Work to be completed: Would you filter these records and copy every line that has the word "From"?
════════
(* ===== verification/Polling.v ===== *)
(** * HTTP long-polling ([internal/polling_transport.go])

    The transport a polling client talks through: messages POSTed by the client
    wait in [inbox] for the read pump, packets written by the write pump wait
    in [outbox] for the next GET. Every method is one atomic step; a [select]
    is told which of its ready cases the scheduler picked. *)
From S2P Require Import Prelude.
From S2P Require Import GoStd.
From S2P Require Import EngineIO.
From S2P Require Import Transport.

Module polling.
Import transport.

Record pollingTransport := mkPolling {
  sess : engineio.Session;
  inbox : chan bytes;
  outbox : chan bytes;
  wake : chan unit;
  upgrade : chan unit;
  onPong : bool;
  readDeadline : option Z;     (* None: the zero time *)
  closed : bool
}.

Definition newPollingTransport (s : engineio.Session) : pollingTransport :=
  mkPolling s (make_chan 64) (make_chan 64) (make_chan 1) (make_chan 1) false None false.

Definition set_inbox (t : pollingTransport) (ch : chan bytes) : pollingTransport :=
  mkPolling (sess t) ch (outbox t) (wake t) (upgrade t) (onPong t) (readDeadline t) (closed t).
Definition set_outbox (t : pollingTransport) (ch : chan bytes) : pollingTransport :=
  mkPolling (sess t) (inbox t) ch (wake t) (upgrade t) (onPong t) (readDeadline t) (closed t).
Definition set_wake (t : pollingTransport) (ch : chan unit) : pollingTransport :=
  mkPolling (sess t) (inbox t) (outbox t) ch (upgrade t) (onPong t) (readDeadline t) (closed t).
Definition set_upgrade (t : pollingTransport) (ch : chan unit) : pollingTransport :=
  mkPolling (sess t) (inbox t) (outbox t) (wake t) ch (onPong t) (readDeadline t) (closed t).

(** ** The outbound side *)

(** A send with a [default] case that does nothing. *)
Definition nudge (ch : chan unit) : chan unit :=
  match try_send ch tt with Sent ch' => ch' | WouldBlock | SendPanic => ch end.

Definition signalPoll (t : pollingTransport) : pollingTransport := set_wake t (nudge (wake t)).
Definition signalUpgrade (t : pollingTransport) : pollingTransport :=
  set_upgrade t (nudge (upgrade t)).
════════
Solution for this exercise:
From S2P Require Import Prelude.
From S2P Require Import GoStd.
From S2P Require Import EngineIO.
From S2P Require Import Transport.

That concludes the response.